Health

Mitochondria editing tried in mice

Mitochondrial DNA - artwork Image copyright PASIEKA/SCIENCE PHOTO LIBRARY

Researchers have developed a technique to edit out bits of mitochondrial DNA that could otherwise pass on incurable diseases, a study in mice shows.

Salk Institute scientists used specifically engineered molecular scissors to snip out mutations in embryos, leaving healthy DNA intact.

They hope it could one day be used to prevent human mitochondrial diseases.

But experts say though it is a "technical masterpiece", it raises ethical and scientific challenges.

Mitochondria are tiny powerhouses found inside nearly every cell in the body, generating energy necessary for essential functions.

They carry their own DNA - which is passed on from mothers to their children.

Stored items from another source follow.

(** Both branches of the update of the links: the record keeps its bucket or
    moves to another one. *)
Lemma rehash_spec d mk ch B b l1 p l2 x hash :
  table d mk (length d) None ch → Z.of_nat (length d) ≤ NO_RECORD →
  ch b = l1 ++ p :: l2 → d !! p = Some x → (mk hash < length d)%nat →
  (∀ g, my_hash_mask g B (Z.of_nat (length d)) = slot (mk g)) →
  ∃ d' ch' R,
    (if slot b =? slot (mk hash) then
       y ← rd d (slot p); wr d (slot p) (set_hash_nr y hash)
     else relink d B (Z.of_nat (length d)) (slot (mk hash)) (slot p) (prev_of l1) hash) = Some d' ∧
    length d' = length d ∧ table d' mk (length d) None ch' ∧
    contents d (length d) None ≡ₚ (hash_nr x, data x) :: R ∧
    contents d' (length d) None ≡ₚ (hash, data x) :: R.
Proof.
  intros Ht Hb Hch Hx Hmk Hbk. destruct (Z.eqb_spec (slot b) (slot (mk hash))) as [Hsame|Hdiff];
    [|by eapply relink_spec].
  rewrite rd_slot, Hx. cbn [mbind option_bind]. rewrite (wr_slot _ _ _ x) by done.
  destruct (unchanged_slot d x p hash (length d)) as (R & HR1 & HR2);
    [done|by eapply lookup_lt_Some|].
  exists (<[p:=set_hash_nr x hash]> d), ch, R. split_and!; try done; [by rewrite length_insert|].
  apply (table_set_hash _ _ _ _ b); try done; [rewrite Hch; mem|lia].
Qed.


End Update.
End Delete.

(** ** Iteration and reset *)

Section Iterate.
Context {Rec : Type} `{!EqDecision Rec}.

(** Calling [action] on a list of records until it returns true. *)
Fixpoint iterate_list {St} (action : Rec → St → bool * St) (rs : list Rec) (s : St) : bool * St :=
  match rs with
  | [] => (false, s)
  | r :: rs' =>
      let '(stop, s') := action r s in
      if (stop : bool) then (true, s') else iterate_list action rs' s'
  end.

Lemma iterate_loop_spec {St} (action : Rec → St → bool * St) d n : ∀ k s,
  (k + n = length d)%nat →
  iterate_loop action n d (Z.of_nat k) s = Some (iterate_list action (data <$> drop k d) s).
Proof.
  induction n as [|n IH]; intros k s Hk; cbn [iterate_loop].
  { by rewrite drop_ge by lia. }
  destruct (lookup_lt_is_Some_2 d k) as [x Hx]; [lia|].
  rewrite rd_slot, Hx, (drop_S _ x) by done. cbn.
  destruct (action (data x) s) as [[] s']; [done|].
  replace (Z.of_nat k + 1) with (Z.of_nat (S k)) by lia. apply IH. lia.
Qed.

Lemma empty_table_ok (h : @HASH Rec) : records h = 0 → hash_ok (set_table h 1 (records h) []).
Proof.
  intros H0. split; cbn; try done; [by left|]. exists (λ _, []).
  split; [intros; apply chain_nil|]. intros i. split; [lia|]. intros [b Hi]. mem.
Qed.

Lemma my_hash_reset_spec (h : @HASH Rec) :
  hash_ok h →
  (my_hash_reset h).1 = (if has_free h then data <$> array h else []) ∧
  hash_ok (my_hash_reset h).2 ∧ array (my_hash_reset h).2 = [].
Proof.
  intros [Hsz Hrec Hb _]. unfold my_hash_reset, my_hash_free_elements. rewrite Hrec.
  destruct (Z.eqb_spec (Z.of_nat (length (array h))) 0) as [H0|H0]; cbn [fst snd].
  - split_and!; [|apply empty_table_ok; lia|done]. destruct (array h); [by destruct (has_free h)|done].
  - rewrite Nat2Z.id, firstn_all. split_and!; [done|by apply empty_table_ok|done].
Qed.

(** [my_hash_iterate] calls the action on every record, in the order of the
    array, until it returns true; [my_hash_reset] hands every record to the free
    callback and leaves an empty table that satisfies the invariant. *)
Theorem my_hash_iterate_reset_correct {St} (action : Rec → St → bool * St) h s :
  hash_ok h →
  my_hash_iterate action h s = Some (iterate_list action (data <$> array h) s) ∧
  (my_hash_reset h).1 = (if has_free h then data <$> array h else []) ∧
  hash_ok (my_hash_reset h).2 ∧ array (my_hash_reset h).2 = [].
Proof.
  intros Hok. split; [|by apply my_hash_reset_spec]. destruct Hok as [_ Hrec _ _].
  unfold my_hash_iterate. rewrite Hrec, Nat2Z.id.
  pose proof (iterate_loop_spec action (array h) (length (array h)) 0 s) as H. by apply H.
Qed.

End Iterate.

(** ** Witnesses: two records whose hash numbers share a bucket *)

Definition small_bytes (r : nat) : list Z := [Z.of_nat r].
Definition small_hash (key : list Z) (_ : nat) : Z := match key with z :: _ => z | [] => 0 end.
Definition small_coll (k1 : list Z) (_ : nat) (k2 : list Z) (_ : nat) : Z :=
  if decide (k1 = k2) then 0 else 1.

Definition small_table : @HASH nat :=
  mkHASH 0 1 4 2 HASH_UNIQUE [mkLINK 1 2 2%nat; mkLINK NO_RECORD 4 4%nat] None true.

Lemma small_coll_hash k1 k2 n :
  small_coll k1 n k2 n = 0 → small_hash k1 n = small_hash k2 n.
Proof. unfold small_coll. by case_decide; subst. Qed.

Lemma small_table_ok : hash_ok small_table.
Proof.
  split; try done.
  - right. exists 1. simpl. lia.
  - exists (λ b, if decide (b = 0%nat) then [0; 1]%nat else []). split.
    + intros b. destruct (decide (b = 0%nat)) as [->|]; [|apply chain_nil]. split; try done.
      * simpl. split; [eexists; split; reflexivity|]. split; [eexists; split; reflexivity|done].
      * repeat constructor; mem.
      * intros i Hi. assert (i = 0%nat ∨ i = 1%nat) as [-> | ->] by mem;
          eexists; split; reflexivity.
    + intros i. simpl. split.
      * intros [Hi _]. exists 0%nat. rewrite decide_True by done. 
        destruct i as [|[|i]]; [mem|mem|lia].
      * intros [b Hi]. destruct (decide (b = 0%nat)); [|mem].
        assert (i = 0%nat ∨ i = 1%nat) as [-> | ->] by mem; split; (lia || done).
Qed.

Lemma small_table_keys : Forall (hash_nr_ok small_bytes small_hash small_table) (array small_table).
Proof. repeat constructor. Qed.

Lemma small_key_lengths : key_lengths small_bytes small_table.
Proof. intros r. reflexivity. Qed.

Lemma all_records_correct_witness :
  ∃ rs, all_records small_bytes small_hash small_coll small_table [4] 1 = Some rs ∧
    my_hash_search small_bytes small_hash small_coll small_table [4] 1 = Some (head rs) ∧
    rs ≡ₚ data <$> List.filter
      (λ x, hashcmp small_bytes small_coll small_table x [4] (full_length small_table 1))
      (array small_table).
Proof.
  apply (all_records_correct small_bytes small_hash small_coll small_coll_hash small_table [4] 1);
    [exact small_table_ok|exact small_table_keys].
Defined.

Lemma my_hash_insert_correct_witness :
  ∃ failed h', my_hash_insert small_bytes small_hash small_coll small_table
      (Some (mkLINK 0 0 0%nat)) 6%nat = Some (failed, h') ∧ hash_ok h'.
Proof.
  destruct (my_hash_insert_correct small_bytes small_hash small_coll small_coll_hash small_table
    (Some (mkLINK 0 0 0%nat)) 6%nat) as (failed & h' & H & Hok & _);
    [exact small_table_ok|exact small_table_keys|exact small_key_lengths|vm_compute; reflexivity|].
  exists failed, h'. split; [exact H|exact Hok].
Defined.

Lemma my_hash_delete_correct_witness :
  ∃ failed freed h', my_hash_delete small_bytes small_hash small_table 2%nat = Some (failed, freed, h') ∧
    hash_ok h'.
Proof.
  destruct (my_hash_delete_correct small_bytes small_hash small_table 2%nat)
    as (failed & freed & h' & H & Hok & _); [exact small_table_ok|exact small_table_keys|].
  exists failed, freed, h'. split; [exact H|exact Hok].
Defined.

(** Record 4 now has the key 7; its stored hash number is that of the key 4. *)
Definition new_bytes (r : nat) : list Z := if decide (r = 4%nat) then [7] else [Z.of_nat r].


Lemma my_hash_iterate_reset_correct_witness :
  my_hash_iterate (λ r (s : list nat), (false, r :: s)) small_table [] =
  Some (iterate_list (λ r (s : list nat), (false, r :: s)) (data <$> array small_table) []).
Proof.
  apply (my_hash_iterate_reset_correct (λ r (s : list nat), (false, r :: s)) small_table []).
  exact small_table_ok.
Defined.
Lemma push_front_rep m a q d a' :
  rep m a → Seqs.push_front q d a = Some a' →
  ∃ m', Links.push_front q d m = Some m' ∧ rep m' a'.
Proof.
  unfold Seqs.push_front. intros R H. destruct (linked a d) eqn:Hli; simplify_eq/=.
  rewrite not_linked in Hli. pose proof (rep_seg _ _ R q) as Hseg.
  eexists. split; [reflexivity|]. rewrite (lseg_first _ _ _ _ Hseg).
  rewrite cell_store, decide_True by done.
  assert (Hnd : ∀ q' x, x ∈ elements a q' → x ≠ d) by (intros q' x Hx ->; by apply Hli in Hx).
  apply (rep_put m _ a); [done|..].
  - cbn [lseg]. destruct (elements a q) as [|n l] eqn:Hl; cbn [lseg hd_or] in *; [split_and!; links|].
    destruct Hseg as (H1 & H2 & H3). pose proof (rep_nodup _ _ R q) as Hn. rewrite Hl in Hn.
    apply list.NoDup_cons in Hn as [Hn _].
    assert (n ≠ d) by (apply (Hnd q); rewrite Hl; left).
    split_and!; try (links; fail).
    eapply lseg_frame; [done|..].
    + intros c Hc. assert (c ≠ Head q ∧ c ≠ Next d) as [??]; [|links].
      unfold cells in Hc. rewrite elem_of_cons, list_elem_of_fmap in Hc.
      destruct Hc as [->|(x & -> & Hx)]; [naive_solver|split; [done|]].
      intros [= ->]. apply (Hnd q d); [|done]. rewrite Hl. by right.
    + intros x Hx. assert (x ≠ d) by (apply (Hnd q); rewrite Hl; by right).
      assert (x ≠ n) by congruence. links.
  - destruct (elements a q) as [|n l] eqn:Hl; cbn; links.
    rewrite (rep_last _ _ R q), Hl. done.
  - constructor; [apply Hli|by eapply rep_nodup].
  - intros x q' [->|Hx]%elem_of_cons Hq'; [by apply Hli in Hq'|by eapply rep_disj].
  - intros q' Hne. destruct (elements a q); cbn; links.
  - intros q' c Hne Hc. assert (c ≠ Head q ∧ c ≠ Next d) as [??].
    { split; intros ->; [|by apply next_in_cells, Hli in Hc].
      unfold cells in Hc. rewrite elem_of_cons, list_elem_of_fmap in Hc. naive_solver. }
    destruct (elements a q); cbn; links.
  - intros q' x Hne Hx. assert (x ≠ d) by eauto.
    destruct (elements a q) as [|n l] eqn:Hl; cbn; links.
    exfalso. apply Hne. eapply rep_disj; [done..|]. rewrite Hl. left.
  - intros x Hx. cbn in Hx. destruct (decide (x = d)) as [->|Hxd].
    { by rewrite fn_lookup_insert in Hx. }
    rewrite fn_lookup_insert_ne in Hx by done.
    destruct (rep_fresh _ _ R x Hx) as [Hlx Hnx]. rewrite not_linked in Hlx.
    split_and!; [pose proof (Hlx q); mem|done|]. destruct (elements a q); cbn; links.
Qed.
Lemma ll2str_spec val radix upcase :
  - 2 ^ 63 ≤ val < 2 ^ 63 →
  if good_radix radix
  then ∃ s, ll2str long_bits val radix upcase = Some (Some s) ∧ text upcase (Z.abs radix) (shown 64 radix val) s
  else ll2str long_bits val radix upcase = Some None.
Proof.
  intros Hv. unfold ll2str. rewrite radix_test, radix_abs. destruct (good_radix radix) eqn:Er; [|done]. cbn [negb].
  apply andb_true_iff in Er as [?%Z.leb_le ?%Z.leb_le].
  destruct (take_sign_spec 64 val (radix <? 0) ltac:(lia) Hv) as [E Hr]. unfold u64. rewrite E.
  destruct (ll_digits_spec upcase (Z.abs radix) (Z.abs (shown 64 radix val))) as (ds & Hn & Ed); [lia|done|].
  unfold shown in *. rewrite Ed. eexists. split; [done|by exists ds].
Qed.

Lemma longlong10_to_str_spec val radix :
  - 2 ^ 63 ≤ val < 2 ^ 63 →
  ∃ s, longlong10_to_str long_bits val radix = Some s ∧ text true 10 (shown 64 radix val) s.
Proof.
  intros Hv. unfold longlong10_to_str. destruct (take_sign_spec 64 val (radix <? 0) ltac:(lia) Hv) as [E Hr]. unfold u64. rewrite E.
  destruct (ll_digits_spec true 10 (Z.abs (shown 64 radix val))) as (ds & Hn & Ed); [lia|done|].
  unfold shown in *. rewrite Ed. eexists. split; [done|by exists ds].
Qed.
End printing.
(* ===== verification/IntStrRead.v ===== *)
(** * What [my_strtoll10] reads

    A reference that takes all digits of the string and compares their value with
    the limit; [my_strtoll10], which reads them nine at a time, agrees with it. *)

From S2P Require Import Prelude MyBit IntStr IntStrPrint.

#[local] Open Scope Z_scope.

(** ** The reference *)

Fixpoint take_while (f : Z → bool) (l : list Z) : list Z :=
  match l with x :: l => if f x then x :: take_while f l else [] | [] => [] end.

Definition is_digit (c : Z) : bool := (48 <=? c) && (c <=? 57).

Definition limit (negative : bool) : Z := if negative then 2 ^ 63 else 2 ^ 64 - 1.

(** The result for the digits [D] behind leading zeroes, at [p]: [longlong] stands for
    both signed and unsigned numbers, and the end is behind the last digit. *)
Definition convert (negative : bool) (D : list Z) (p : Z) : conversion :=
  let v := num_in 10 D in
  let stop := p + Z.of_nat (length D) in
  if v <=? limit negative then (if negative then - v else s64 v, if negative then -1 else 0, stop)
  else overflow negative stop.

Definition sign_of (l : list Z) : bool * nat :=
  match l with c :: _ => (c =? 45, if (c =? 45) || (c =? 43) then 1%nat else 0%nat) | [] => (false, 0%nat) end.

(** The digits behind spaces and a sign, and those that are not leading zeroes. *)
Definition all_digits (l : list Z) : list Z :=
  let spaces := length (take_while my_isspace l) in
  take_while is_digit (drop (spaces + (sign_of (drop spaces l)).2) l).
Definition significant (l : list Z) : list Z := drop (length (take_while (Z.eqb 48) (all_digits l))) (all_digits l).

(** Spaces, a sign, zeroes and other digits, up to the first character that is no digit. *)
Definition parse10 (l : list Z) : conversion :=
  let spaces := length (take_while my_isspace l) in
  let '(negative, sign) := sign_of (drop spaces l) in
  if bool_decide (all_digits l = []) then no_conv
  else
    let zeroes := length (take_while (Z.eqb 48) (all_digits l)) in
    convert negative ((λ c, c - 48) <$> significant l) (Z.of_nat (spaces + sign + zeroes)).

(** Of a number with more than 20 significant digits the code reads no more than 20. *)
Definition stop_early (l : list Z) (r : conversion) : conversion :=
  let '(v, error, stop) := r in (v, error, stop - Z.of_nat (length (significant l) - 20)).

(** The same with the end behind the first 20 of the digits [D], if there are more of them. *)
Definition convert20 (negative : bool) (D : list Z) (p : Z) : conversion :=
  let v := num_in 10 D in
  if v <=? limit negative
  then (if negative then - v else s64 v, if negative then -1 else 0, p + Z.of_nat (length D))
  else overflow negative (p + Z.of_nat (Nat.min 20 (length D))).

Definition read10 (l : list Z) : conversion :=
  let spaces := length (take_while my_isspace l) in
  let '(negative, sign) := sign_of (drop spaces l) in
  let digits := take_while is_digit (drop (spaces + sign) l) in
  if bool_decide (digits = []) then no_conv
  else
    let zeroes := length (take_while (Z.eqb 48) digits) in
    convert20 negative ((λ c, c - 48) <$> drop zeroes digits) (Z.of_nat (spaces + sign + zeroes)).

(** ** Digits in memory *)

(** From [p] on there are the digits [D], and then the string ends or goes on with something else. *)
Record digits_at (str : list Z) (p end_ : Z) (D : list Z) : Prop := {
  da_digit i d : D !! i = Some d → 0 ≤ d ≤ 9 ∧ at_ str (p + Z.of_nat i) = Some (48 + d);
  da_stop : p + Z.of_nat (length D) = end_
    ∨ p + Z.of_nat (length D) < end_ ∧ ∃ c, at_ str (p + Z.of_nat (length D)) = Some c ∧ 9 < u8 (c - 48);
}.

Lemma digit_at_digit str p end_ D i d :
  digits_at str p end_ D → D !! i = Some d → digit_at str (p + Z.of_nat i) = Some (Some d).
Proof.
  intros [H _] Hi. apply H in Hi as [Hd E]. unfold digit_at. rewrite E. cbn [mbind option_bind].
  replace (48 + d - 48) with d by lia. unfold u8. rewrite Z.mod_small by lia. by rewrite (proj2 (Z.ltb_ge _ _)) by lia.
Qed.

Lemma digit_at_stop str p end_ D :
  digits_at str p end_ D → p + Z.of_nat (length D) < end_ → digit_at str (p + Z.of_nat (length D)) = Some None.
Proof.
  intros [_ [H|(_ & c & E & Hc)]] Hlt; [lia|]. unfold digit_at. rewrite E. cbn [mbind option_bind].
  by rewrite (proj2 (Z.ltb_lt _ _)) by lia.
Qed.

Lemma digits_range str p end_ D : digits_at str p end_ D → Forall (λ d, 0 ≤ d < 10) D.
Proof. intros [H _]. apply list.Forall_lookup. intros i d Hi. apply H in Hi. lia. Qed.

(** The digits at an index are in front of the end. *)
Lemma digits_end str p end_ D : digits_at str p end_ D → p + Z.of_nat (length D) ≤ end_.
Proof. intros [_ [->|[? _]]]; lia. Qed.

Lemma read_digits_spec str p end_ D q n fuel i :
  digits_at str p end_ D → (q ≤ length D)%nat → (0 < n ≤ fuel)%nat → p + Z.of_nat (q + n) ≤ end_ →
  0 ≤ i → (i + 1) * 10 ^ Z.of_nat n ≤ 2 ^ 64 →
  let ds := take n (drop q D) in
  read_digits fuel str (p + Z.of_nat q) (p + Z.of_nat (q + n)) i
  = Some (bool_decide (length ds < n)%nat, p + Z.of_nat (q + length ds), i * 10 ^ Z.of_nat (length ds) + num_in 10 ds).
Proof.
  intros H. revert q n i. induction fuel as [|fuel IH]; intros q n i Hq Hn He Hi Hb; [lia|]. cbn [read_digits].
  destruct n as [|n]; [lia|]. rewrite Nat2Z.inj_succ, Z.pow_succ_r in Hb by lia.
  assert (0 < 10 ^ Z.of_nat n) by (apply Z.pow_pos_nonneg; lia).
  destruct (D !! q) as [d|] eqn:Ed.
  - rewrite (digit_at_digit _ _ _ _ _ _ H Ed). cbn [mbind option_bind]. destruct (da_digit _ _ _ _ H q d Ed) as [Hd _].
    pose proof (lookup_lt_Some _ _ _ Ed). rewrite (drop_S D d q Ed). cbn [take length].
    assert (Hu : u64 (i * 10 + d) = i * 10 + d) by (apply u64_small; nia). rewrite Hu, num_in_cons.
    destruct (Z.eqb_spec (p + Z.of_nat q + 1) (p + Z.of_nat (q + S n))) as [E|E].
    + assert (n = 0%nat) as -> by lia. rewrite take_0. cbn [length]. rewrite bool_decide_eq_false_2 by lia.
      f_equal. f_equal; [f_equal; lia|cbn; lia].
    + replace (p + Z.of_nat q + 1) with (p + Z.of_nat (S q)) by lia. replace (q + S n)%nat with (S q + n)%nat by lia.
      rewrite IH by (lia || nia). f_equal. f_equal; [f_equal; [apply bool_decide_ext; lia|lia]|].
      rewrite Nat2Z.inj_succ, Z.pow_succ_r by lia. ring.
  - apply lookup_ge_None in Ed. assert (q = length D) as -> by lia. rewrite drop_all. cbn [take length].
    rewrite (digit_at_stop _ _ _ _ H) by lia. cbn [mbind option_bind]. rewrite bool_decide_eq_true_2 by lia.
    f_equal. f_equal; [f_equal; lia|cbn; lia].
Qed.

Unlike DNA found in the nuclei of cells, this does not affect characteristics such as appearance.

But if inherited mitochondrial DNA is defective, children can have life-limiting conditions involving muscles weakness and blindness.

Reporting in the journal Cell, scientists tested molecular scissors on mice with two different types of mitochondrial DNA (mtDNA).

They were able to recognise and cut out disease-causing mtDNA in mouse embryos. And the resulting offspring were healthy.

Researchers also used the technique successfully on faulty human mtDNA, inserted into mouse eggs.

They say the next step is to run preliminary laboratory tests on discarded human embryos.

And if proven safe and effective, they argue it would provide a simpler alternative to mitochondrial transfer therapy recently given the green light by UK authorities.

This controversially relies on DNA from three individuals - two parents and healthy mitochondria from a female donor.

But experts remain divided about the ethical and scientific questions this new approach brings.

Dr Marita Pohlschmidt, at charity Muscular Dystrophy UK, said: "We welcome selective elimination of mitochondria as a technique, which could benefit thousands of women worldwide who risk passing on mitochondrial disease to their children.

"The results seen in mice are promising. We are keen to see results of further research into the technique's safety and efficacy."

But Prof Frances Flinter, expert in genetics at Guy's and St Thomas' Hospital, said: "The biggest question to address will be the possibility that DNA cutting enzymes may disrupt adjacent genes that are important, leading to unintended adverse consequences."

Dr Duscko Ilic, at King's College London, said the technique had many hurdles to overcome.

"Although this clever alternative approach for correcting genetic errors in mitochondria is a technical masterpiece, it is unlikely to make it to clinic in the near future.

"Replacing faulty genes in human pre-implantation embryos, germ cells or gametes poses serious risks."

And David King, of the group, Human Genetics Alert, had his own warning.

"This research is unethical. It threatens to usher in the future of genetically modified designer babies.

"We must extend the ban on human genetic engineering to create a global treaty."

Meanwhile, other research from China involving separate technology on the more abundant DNA found in the nuclei of human cells, has led scientists to question how far such technology should ethically go.